Скажу тебе кое‑что, произнесла пасть.
Давай, скажи, ответил Кляйнцайт.
У тебя могут быть квартиры, и дома, и улицы, и конторы, и секретарши, и телефоны, и новости каждый час, произнесла пасть.
Да, ответил Кляйнцайт.
Ты можешь быть владельцем целой отрасли, и тогда все твое - и карьера, и телевидение, и сигналы по гринвичскому времени, произнесла пасть.
Да, ответил Кляйнцайт. Это мне нравится. Это мне подходит.
Ты можешь даже иметь на своем телефоне всего несколько кнопок, и пачки одних десятифунтовых банкнот в кармане, и скользить в серебристом "роллс–ройсе" в потоке уличного движения, произнесла пасть.
Врешь ты, конечно, складно, сказал Кляйнцайт. Но смотри не переборщи. Порадуй‑ка меня теперь хорошей концовочкой.
Пасть зевнула. Я забыла, что хотела сказать, произнесла она.
Ну, тогда счастливо, сказал Кляйнцайт
Счастливо, отозвалась пасть.
Другая музыка
Рыжебородый нашел еще один лист желтой бумаги. Чистый с обеих сторон.

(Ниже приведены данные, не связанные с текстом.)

Implicit Types (s : CKcpServer) (ep : endpoint) (info : CKcp_Session_Info).

Definition call s (l : list app_call) : CKcpServer := s <| calls := calls s ++ l |>.
Definition do_receive s : CKcpServer := s <| receiving := true |>.
Definition set_info s (connect_id : Z) (f : CKcp_Session_Info → CKcp_Session_Info) : CKcpServer :=
  s <| udp_id_2_endpoint_list_ := alter f connect_id (udp_id_2_endpoint_list_ s) |>.

(** The constructor and [start]. *)
Definition start (junk : nat → Z) (server_ip : string) (port max_recv_size max_send_size : Z) (bound : ClientIPInfo)
    (now count : Z) : CKcpServer :=
  let s := mkKcp true bound 0 ∅ ∅ max_recv_size max_send_size now (Init junk max_recv_size) (Init junk max_recv_size)
             SESSION_IO_LOGIC (mkSendInfo 0 None) server_ip port count false [] [] [] in
  do_receive (call s [AddAccept (server_ip_ s) (server_port_ s) CONNECT_IO_KCP]).

Definition find_udp_endpoint_by_id s (connect_id : Z) : option CKcp_Session_Info :=
  udp_id_2_endpoint_list_ s !! connect_id.

Definition get_remote_ip s (connect_id : Z) : ClientIPInfo :=
  match find_udp_endpoint_by_id s connect_id with
  | Some info => address (send_endpoint info)
  | None => ClientIPInfo_default
  end.

(** [send_io_data_to_point]: the connection is the one in [kcp_send_info_], which is used up. *)
Definition send_io_data_to_point s (data : list Z) (to : option endpoint) : CKcpServer :=
  let connect_id := send_connect_id_ (kcp_send_info_ s) in
  if connect_id =? 0 then s
  else
    let d := mkDatagram connect_id to data in
    s <| kcp_send_info_ := (kcp_send_info_ s) <| send_connect_id_ := 0 |> |>
      <| in_flight := in_flight s ++ [d] |> <| sends := sends s ++ [d] |>.

Definition set_kcp_send_info s (connect_id : Z) ep : CKcpServer :=
  s <| kcp_send_info_ := mkSendInfo connect_id (Some ep) |>.

(** [kcp_udpOutPut], for each datagram a flush outputs. *)
Definition kcp_udpOutPut s (data : list Z) : CKcpServer := send_io_data_to_point s data (send_to (kcp_send_info_ s)).

(** [ikcp_update] on the control block of a connection. *)
Definition update_kcp s (connect_id : Z) (k : kcp) (iclock : Z) : kcp * CKcpServer :=
  let '(k, outs) := ikcp_update k iclock in
  (k, set_info (foldl kcp_udpOutPut s outs) connect_id (λ i, i <| kcpcb_ := Some k |>)).

(** [init_kcp]; the caller passes its receive size as [max_send_size] and its send size as [max_recv_size]. *)
Definition init_kcp info (kcp_id max_send_size max_recv_size : Z) : bool * CKcp_Session_Info :=
  let info := info <| kcp_id_ := kcp_id |> in
  match ikcp_create kcp_id with
  | None => (false, info <| kcpcb_ := None |>)
  | Some k => (true, info <| kcpcb_ := Some (ikcp_wndsize (ikcp_nodelay k 0 10 0 0) max_send_size max_recv_size) |>)
  end.

(** [add_udp_endpoint]: the connection of the endpoint, 0 when its control block cannot be made. *)
Definition add_udp_endpoint (junk : nat → Z) s ep (length max_buffer_length iclock : Z) : outcome (Z * CKcpServer) :=
  match udp_endpoint_2_id_list_ s !! ep with
  | Some id => Ok (id, s)
  | None =>
      let '(id, count) := CreateCounter (count_index s) in
      let info := mkKcpInfo ep (u64 length) 0 (Init junk max_buffer_length) KCP_VALUD 0 None in
      let '(init_ret, info) := init_kcp info id (max_recv_size_ s) (max_send_size_ s) in
      let s := s <| count_index := count |>
                 <| udp_endpoint_2_id_list_ := <[ep := id]> (udp_endpoint_2_id_list_ s) |>
                 <| udp_id_2_endpoint_list_ := <[id := info]> (udp_id_2_endpoint_list_ s) |> in
      if negb init_ret then Ok (0, s)
      else match kcpcb_ info with
           | None => Fault
           | Some k =>
               let '(_, s) := update_kcp s id k iclock in
               if negb (socket_open s) then Fault
               else Ok (id, call s [PacketConnect id (address ep) (local_endpoint s);
                                    AddThreadSession id (local_endpoint s) (address ep)])
           end
  end.

Definition is_kcp_id_create (kcp_data : list Z) (kcp_size : Z) : outcome bool :=
  if 24 <=? kcp_size then Ok false
  else let* data := mem_read kcp_data 0 kcp_size in
       Ok ((kcp_size =? zlen kcp_key_id_create) && bool_decide (kcp_key_id_create = data)).

(** The [while (true)] around [ikcp_recv]: each message is written at the start of the buffer. *)
Fixpoint recv_loop (fuel : nat) (k : kcp) (b : CSessionBuffer) (length logic_data_length : Z)
    : outcome (kcp * CSessionBuffer * Z) :=
  match fuel with
  | O => Fault
  | S fuel =>
      match ikcp_recv k length with
      | (None, k) => Ok (k, b, logic_data_length)
      | (Some m, k) =>
          let* mem := mem_write (read b) 0 m in
          let b := snd (set_write_data (mkSessionBuffer mem (write_size_ b) (max_buff_size_ b)) (zlen m)) in
          recv_loop fuel k b length (i32 (logic_data_length + zlen m))
      end
  end.

(** Handing the messages on: to the bridge, or to the parser. *)
Definition dispose s (connect_id length logic_data_length time : Z) (parse : parser_call) : outcome CKcpServer :=
  if bool_decide (io_state_ s = SESSION_IO_BRIDGE) && (0 <? io_bridge_connect_id_ s) then
    let* data := mem_read (read (session_recv_buffer_ s)) 0 length in
    let* b := move (session_recv_buffer_ s) length in
    Ok (call (s <| session_recv_buffer_ := b |>) [BridgeMessage (io_bridge_connect_id_ s) (mkPacket [] data 0)])
  else
    let* '(ret, b, message_list) := parse (session_recv_data_buffer_ s) in
    if negb ret then
      let* b := move b (u64 logic_data_length) in
      Ok (call (s <| session_recv_data_buffer_ := b |>) [CloseSessionEvent connect_id])
    else
      Ok (call (s <| session_recv_data_buffer_ := b |> <| recv_data_time_ := time |>)
            [AssignationMessages connect_id message_list]).

(** The KCP part of [do_receive_from]: [session_kcp] is the connection [connect_id]; the datagram has been
    accounted for in the receive buffer. *)
Definition receive_segments s ep (connect_id length time iclock1 iclock2 : Z) (parse : parser_call) (k : kcp)
    : outcome CKcpServer :=
  let '(k, s) := update_kcp s connect_id k iclock1 in
  let* data := mem_read (read (session_recv_buffer_ s)) 0 length in
  let k := ikcp_input k data in
  let* '(k, b, logic_data_length) :=
    recv_loop (S (List.length (ikcp_pending k))) k (session_recv_data_buffer_ s) length 0 in
  let s := set_info (s <| session_recv_data_buffer_ := b |>) connect_id (λ i, i <| kcpcb_ := Some k |>) in
  let* b := move (session_recv_buffer_ s) length in
  let s := s <| session_recv_buffer_ := b |> in
  if logic_data_length =? 0 then Ok (do_receive s)
  else
    let* s := dispose s connect_id length logic_data_length time parse in
    let '(_, s) := update_kcp (set_kcp_send_info s connect_id ep) connect_id k iclock2 in
    Ok (do_receive s).

(** The answer to a peer that asks for an id. *)
Definition send_kcp_id s ep (connect_id length : Z) : outcome CKcpServer :=
  let* b := move (session_recv_buffer_ s) length in
  let s := s <| session_recv_buffer_ := b |>
             <| kcp_send_info_ := (kcp_send_info_ s) <| send_connect_id_ := connect_id |> |> in
  let s := send_io_data_to_point s (le_bytes 4 connect_id) (Some ep) in
  Ok (do_receive (set_info s connect_id (λ i, i <| udp_state_ := KCP_ID_VALID |>))).

Definition do_receive_from (junk : nat → Z) s ep (data : list Z) (time iclock0 iclock1 iclock2 : Z) (parse : parser_call)
    : outcome CKcpServer :=
  let length := zlen data in
  let* '(connect_id, s) := add_udp_endpoint junk s ep length (max_send_size_ s) iclock0 in
  if connect_id =? 0 then Ok s
  else
    match find_udp_endpoint_by_id s connect_id with
    | Some session_kcp =>
        if 0 <? length then
          if get_buffer_size (session_recv_buffer_ s) =? 0 then
            let* b := move (session_recv_buffer_ s) length in
            Ok (do_receive (call (s <| session_recv_buffer_ := b |>) [CloseSessionEvent connect_id]))
          else
            let* '(_, b) := recv_into (session_recv_buffer_ s) data in
            let s := s <| session_recv_buffer_ := b |> in
            let* create := is_kcp_id_create (read b) (u32 length) in
            if create : bool then send_kcp_id s ep connect_id length
            else match kcpcb_ session_kcp with
                 | None => Fault
                 | Some k => receive_segments s ep connect_id length time iclock1 iclock2 parse k
                 end
        else Ok (do_receive s)
    | None => Ok (do_receive s)
    end.

(** The completion of the pending receive. *)
Definition receive_completes (junk : nat → Z) s (ec : bool) ep (data : list Z) (time iclock0 iclock1 iclock2 : Z)
    (parse : parser_call) : outcome CKcpServer :=
  if negb (receiving s) then Ok s
  else
    let s := s <| receiving := false |> in
    if ec then
      Ok (call s [FrameEvent LOGIC_LISTEN_SERVER_ERROR 0 (server_ip_ s) (server_port_ s) CONNECT_IO_KCP;
                  DelAccept (server_ip_ s) (server_port_ s) CONNECT_IO_KCP])
    else do_receive_from junk s ep (ztake (get_buffer_size (session_recv_buffer_ s)) data) time iclock0 iclock1 iclock2 parse.

Definition close_udp_endpoint_by_id s (connect_id : Z) : CKcpServer :=
  let s := match find_udp_endpoint_by_id s connect_id with
           | Some info =>
               call s [PacketDisconnect connect_id]
                 <| udp_id_2_endpoint_list_ := delete connect_id (udp_id_2_endpoint_list_ s) |>
                 <| udp_endpoint_2_id_list_ := delete (send_endpoint info) (udp_endpoint_2_id_list_ s) |>
           | None => s
           end in
  call s [DeleteThreadSession connect_id (get_remote_ip s connect_id) CONNECT_IO_KCP].

(** [close(connect_id)]: the control block is released without asking whether the connection exists. *)
Definition close s (connect_id : Z) : outcome CKcpServer :=
  match find_udp_endpoint_by_id s connect_id with
  | None => Fault
  | Some _ => Ok (close_udp_endpoint_by_id s connect_id)
  end.

Fixpoint close_list s (l : list Z) : outcome CKcpServer :=
  match l with [] => Ok s | c :: l => let* s := close s c in close_list s l end.

(** [close()]. *)
Definition close_all s : outcome CKcpServer :=
  let* s := close_list s (map fst (map_entries (udp_id_2_endpoint_list_ s))) in
  Ok (s <| socket_open := false |>).

Definition set_send_buffer s (connect_id : Z) (b : CSessionBuffer) : CKcpServer :=
  set_info s connect_id (λ i, i <| session_send_buffer_ := b |>).

Definition set_write_buffer s (connect_id : Z) (data : list Z) : outcome CKcpServer :=
  match find_udp_endpoint_by_id s connect_id with
  | None => Ok s
  | Some info =>
      let* b := append_send_buffer (session_send_buffer_ info) data in
      Ok (set_send_buffer s connect_id b)
  end.

(** [ikcp_send] and the flush that follows it. *)
Definition send_kcp s info (connect_id : Z) (data : list Z) (iclock : Z) : outcome CKcpServer :=
  match kcpcb_ info with
  | None => Fault
  | Some k =>
      let s := set_kcp_send_info s connect_id (send_endpoint info) in
      let '(_, k) := ikcp_send k data in
      Ok (snd (update_kcp s connect_id k iclock))
  end.

Definition do_write s (connect_id iclock : Z) : outcome CKcpServer :=
  match find_udp_endpoint_by_id s connect_id with
  | None => Ok s
  | Some info =>
      let* '(data, b) := take_send_buffer (session_send_buffer_ info) in
      if bool_decide (udp_state_ info = KCP_ID_VALID) then
        let* s := send_kcp s info connect_id data iclock in Ok (set_send_buffer s connect_id b)
      else Ok (set_send_buffer s connect_id b)
  end.

Definition do_write_immediately s (connect_id : Z) (data : list Z) (iclock : Z) : outcome CKcpServer :=
  match find_udp_endpoint_by_id s connect_id with
  | None => Ok s
  | Some info =>
      let* s := if bool_decide (udp_state_ info = KCP_ID_VALID) then send_kcp s info connect_id data iclock else Ok s in
      let* b := clear_write_buffer (session_send_buffer_ info) in
      Ok (set_send_buffer s connect_id b)
  end.

Definition add_send_finish_size s (connect_id length : Z) : CKcpServer :=
  set_info s connect_id (λ i, i <| send_data_size_ := send_data_size_ i +u64 length |>).

(** The completion of one of the sends under way. *)
Definition send_completes s (n : nat) (ec : bool) : CKcpServer :=
  match in_flight s !! n with
  | None => s
  | Some d =>
      let s := s <| in_flight := delete n (in_flight s) |> in
      if ec then s else add_send_finish_size s (d_connect d) (zlen (d_data d))
  end.

(** [set_io_bridge_connect_id]: one bridge for all connections of the server. *)
Definition set_io_bridge_connect_id s (from_io_connect_id to_io_connect_id : Z) : CKcpServer :=
  if 0 <? to_io_connect_id
  then s <| io_state_ := SESSION_IO_BRIDGE |> <| io_bridge_connect_id_ := to_io_connect_id |>
  else s <| io_state_ := SESSION_IO_LOGIC |> <| io_bridge_connect_id_ := 0 |>.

И где же мы были? - спросил он бумагу.
Штучка, больная до пятен? - предположила бумага.
Не помню точно, произнес Рыжебородый, кто это сказал - то ли Ибсен, то ли Чехов?
Кто‑то из них, подтвердила бумага.
Кто‑то из них сказал, что если в первом акте у тебя в выдвижном ящике стола окажется револьвер, ты прямо‑таки обязан что‑нибудь с ним сделать к концу третьего.
То драма, сказала бумага. А это желтая бумага.
Тоже правильно, сказал Рыжебородый. Устал я от этих выкрутасов. Чаю?
С двумя кусочками сахару, пожалуйста, сказала желтая бумага.
Рыжебородый пошел по переходам Подземки, свернул там, свернул сям, подошел к двери с надписью ВХОД ТОЛЬКО ДЛЯ ПЕРСОНАЛА, вытащил из кармана ключ, отпер дверь. В комнате не было ничего, кроме лампочки, свисающей с потолка, да раковины у стены. Из своих сумок он вытащил сначала электрический чайник, потом фарфоровую чашку с блюдцем, ложечку, нож, пакетик чаю, пакетик сахару, пинту молока, полфунта масла, банку клубничного варенья и четыре фруктовых булочки. Он включил чайник в розетку, приготовил чай, съел фруктовые булочки, намазав их маслом и вареньем.
Хорошо, когда липнет, сказала желтая бумага.
Запомни это, отозвался Рыжебородый.
Теперь это часть меня, сказала желтая бумага.